Another Ataxia UK-funded project on the IARC agenda is a clinical trial testing FM hearing devices in patients with spinocerebellar ataxias.
“It looks promising for helping patients” who have difficulty hearing when there is background noise, Greenfield said. The trial has suggested that the device can cut through the noise.
Another Pisa presentation whose research Ataxia UK has funded is the work of Spanish scientist Javier Diaz-Nido into the possibility of developing FA therapies around neurotropic factors. These molecules, which are small proteins and peptides — or portions of proteins — promote neuron survival. Scientists believe neuron death is the cause of most neurodegenerative diseases like ataxias.
An important tool for studying a disease, and creating treatments for it, are cell and animal models that mimic its characteristics in humans. The models help scientists develop therapies that can then be tested in clinical trials involving humans.
About 15 years ago, Ataxia UK supported British researcher Mark Pook’s development of a mouse model of FA that scientists worldwide now use in research today. The organization has also funded the development of induced pluripotent stem cell models of ataxia.
Scientists continue to develop models of ataxia that can improve researchers’ work, and the Pisa conference will include presentations on several new models.
Priority on collaboration and patients
Millman said Ataxia UK made facilitating collaboration on treatment and research a priority a decade ago, and conferences like IARC are important to generating and strengthening such collaboration.
Collaboration is crucial partly because ataxia is so complicated. Each of the 100 or so varieties of the inherited disease stems from different gene mutations.
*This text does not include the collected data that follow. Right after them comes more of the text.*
Lemma clone_pde_ok i4 i3 pd i2 :
  0 <= i4 < 512 -> 0 <= i3 < 512 -> Ts !! (2%nat, i4 * 512 + i3) = Some pd -> 0 <= i2 < 512 ->
  clones 1 (fun va => prefix 1 va = (i4 * 512 + i3) * 512 + i2) (clone_pde dst i4 i3 pd i2).
Proof.
  intros H4 H3 Ht H2. apply (clones_entry _ _ _ pd i2 _ Ht H2). set (e := ld64 m0 (entry_addr pd i2)).
  set (q := (i4 * 512 + i3) * 512 + i2).
  pose proof (fun va => src_leaf 1 (i4 * 512 + i3) pd i2 va ltac:(lia) Ht H2) as Hleaf. cbn zeta in Hleaf. fold e q in Hleaf.
  destruct (has e PTE_PRESENT) eqn:Hp; [|by apply clones_none]. cbn [negb large Nat.eqb orb] in *.
  destruct (has e PTE_PAGE_SIZE) eqn:Hla.
  - cbv zeta. set (va := MAKE_ADDR i4 i3 i2 0 0). set (fl := vmem_unconvert_flags _).
    destruct (MAKE_ADDR_prefix i4 i3 i2 0 H4 H3 H2 ltac:(lia)) as (_ & _ & Hpre & Hpre0). fold va q in Hpre, Hpre0.
    assert (Hva0 : aligned PAGE_SIZE va).
    { apply Z.mod_divide; [done|]. apply (MAKE_ADDR_offset i4 i3 i2 0 0); lia. }
    assert (Hva : aligned (2 * MB) va) by (apply (prefix_aligned 1 q); [lia|done|rewrite Hpre0; cbn; lia]).
    assert (Hfa : aligned (2 * MB) (PTE_ADDR e)) by (by apply (Hsrc_large 1 _ _ _ Ht H2)).
    destruct (PTE_ADDR_facts e) as [Hfr Hfa0].
    apply (clones_iff 1 (fun va' => prefix 1 va' = prefix 1 va)); [by rewrite Hpre|]. rewrite <- Hpre in Hleaf.
    intros s T L Hgo Hvac. destruct (Hvac va eq_refl) as [Hw Hk].
    destruct (map_page_2mb_mapped s rd T L dst va (PTE_ADDR e) fl) as (r & m' & T' & L' & Hmap & Hm);
      [apply Hgo|done|by eapply going_root|done|done|done|done|apply Hk; lia|]. kstep Hmap.
    destruct (made_entry (PTE_ADDR e) PTE_PAGE_SIZE (vmem_convert_flags fl)) as (_ & _ & E3 & _);
      [done|done|apply convert_flags_ok|apply convert_flags_range|by right|].
    by apply (mapped_clones s T L 1 va _ e r m' T' L' Hgo Hm E3); [lia| |].
  - apply clones_table; [lia|]. intros j Hj. apply clone_pte_ok; try done. by apply (src_child 1).
Qed.

Lemma clone_pdpte_ok i4 pdpt i3 :
  0 <= i4 < 512 -> Ts !! (3%nat, i4) = Some pdpt -> 0 <= i3 < 512 ->
  clones 2 (fun va => prefix 2 va = i4 * 512 + i3) (clone_pdpte dst i4 pdpt i3).
Proof.
  intros H4 Ht H3. apply (clones_entry _ _ _ pdpt i3 _ Ht H3). set (e := ld64 m0 (entry_addr pdpt i3)).
  pose proof (fun va => src_leaf 2 i4 pdpt i3 va ltac:(lia) Ht H3) as Hleaf. cbn zeta in Hleaf. fold e in Hleaf.
  destruct (has e PTE_PRESENT) eqn:Hp; [|by apply clones_none]. cbn [negb large Nat.eqb orb] in *.
  destruct (has e PTE_PAGE_SIZE) eqn:Hla.
  - cbv zeta. set (va := MAKE_ADDR i4 i3 0 0 0). set (fl := vmem_unconvert_flags _).
    destruct (MAKE_ADDR_prefix i4 i3 0 0 H4 H3 ltac:(lia) ltac:(lia)) as (_ & Hpre & _ & Hpre0). fold va in Hpre, Hpre0.
    assert (Hva0 : aligned PAGE_SIZE va).
    { apply Z.mod_divide; [done|]. apply (MAKE_ADDR_offset i4 i3 0 0 0); lia. }
    assert (Hva : aligned GB va) by (apply (prefix_aligned 2 (i4 * 512 + i3)); [lia|done|rewrite Hpre0; cbn; lia]).
    assert (Hfa : aligned GB (PTE_ADDR e)) by (by apply (Hsrc_large 2 _ _ _ Ht H3)).
    destruct (PTE_ADDR_facts e) as [Hfr Hfa0].
    apply (clones_iff 2 (fun va' => prefix 2 va' = prefix 2 va)); [by rewrite Hpre|]. rewrite <- Hpre in Hleaf.
    intros s T L Hgo Hvac. destruct (Hvac va eq_refl) as [Hw Hk].
    destruct (map_page_1gb_mapped s rd T L dst va (PTE_ADDR e) fl) as (r & m' & T' & L' & Hmap & Hm);
      [apply Hgo|done|by eapply going_root|done|done|done|done|apply Hk; lia|]. kstep Hmap.
    destruct (made_entry (PTE_ADDR e) PTE_PAGE_SIZE (vmem_convert_flags fl)) as (_ & _ & E3 & _);
      [done|done|apply convert_flags_ok|apply convert_flags_range|by right|].
    by apply (mapped_clones s T L 2 va _ e r m' T' L' Hgo Hm E3); [lia| |].
  - apply clones_table; [lia|]. intros j Hj. apply clone_pde_ok; try done. apply (src_child 2); [lia|done..].
Qed.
“Ataxia UK firmly believes that no one charity, pharmaceutical company or laboratory is going to crack these ataxia conditions” by themselves, Millman said.
The three organizers of the Pisa conference — Ataxia UK, FARA and GoFAR — have already collaborated on a number of research projects, she pointed out.
Because Ataxia UK deals with all ataxias, it also works with other European ataxia patient advocate groups. In fact, it will be taking part in a Euroataxia symposium in Pisa in conjunction with the IARC conference. Euroataxia is made up of ataxia patient groups in several European countries and Israel.
A survey of participants at the first IARC in England showed how important such gatherings are to facilitating collaboration, Millman said. Of those who responded, 86 percent said they made new contacts at the event that they believed would enhance their work.
The Windsor conference, which was then the largest gathering of the ataxia community — about 350 people — also helped “many scientists get to meet patients” for the first time, Millman said, adding that many researchers “were talking to us about the fact that they were scientists and they never get to meet a patient.” The interaction was probably particularly beneficial to young researchers, she added.
Reasons for hope
Every day started with individual patients addressing participants.
These presentations, and patients’ and their families’ interaction with others at the event, underscored to the scientists that “it’s actually about patients,” Millman said. “It’s about patients getting worse, about patients living shorter and less fulfilling lives than they might otherwise.”
The underlying message was that “this isn’t any old research — it’s actually about people’s lives,” she said.
But the inspiration that emerged did not flow in one direction only. The scientists inspired patients and their families as well, by giving them hope, Millman said.
Those with ataxia and their families — particularly parents with young children — “are desperate to see some hope,” she said.
And the number of scientists who were there “is something that’s not forgotten” on patients and families, Greenfield said.
The Pisa conference will likely have about the same number of participants as the one in Windsor. Its organizers expect it to continue fostering collaboration in the ataxia community, inspiring scientists about the work they are doing, and generating new reasons for hope among patients and their families.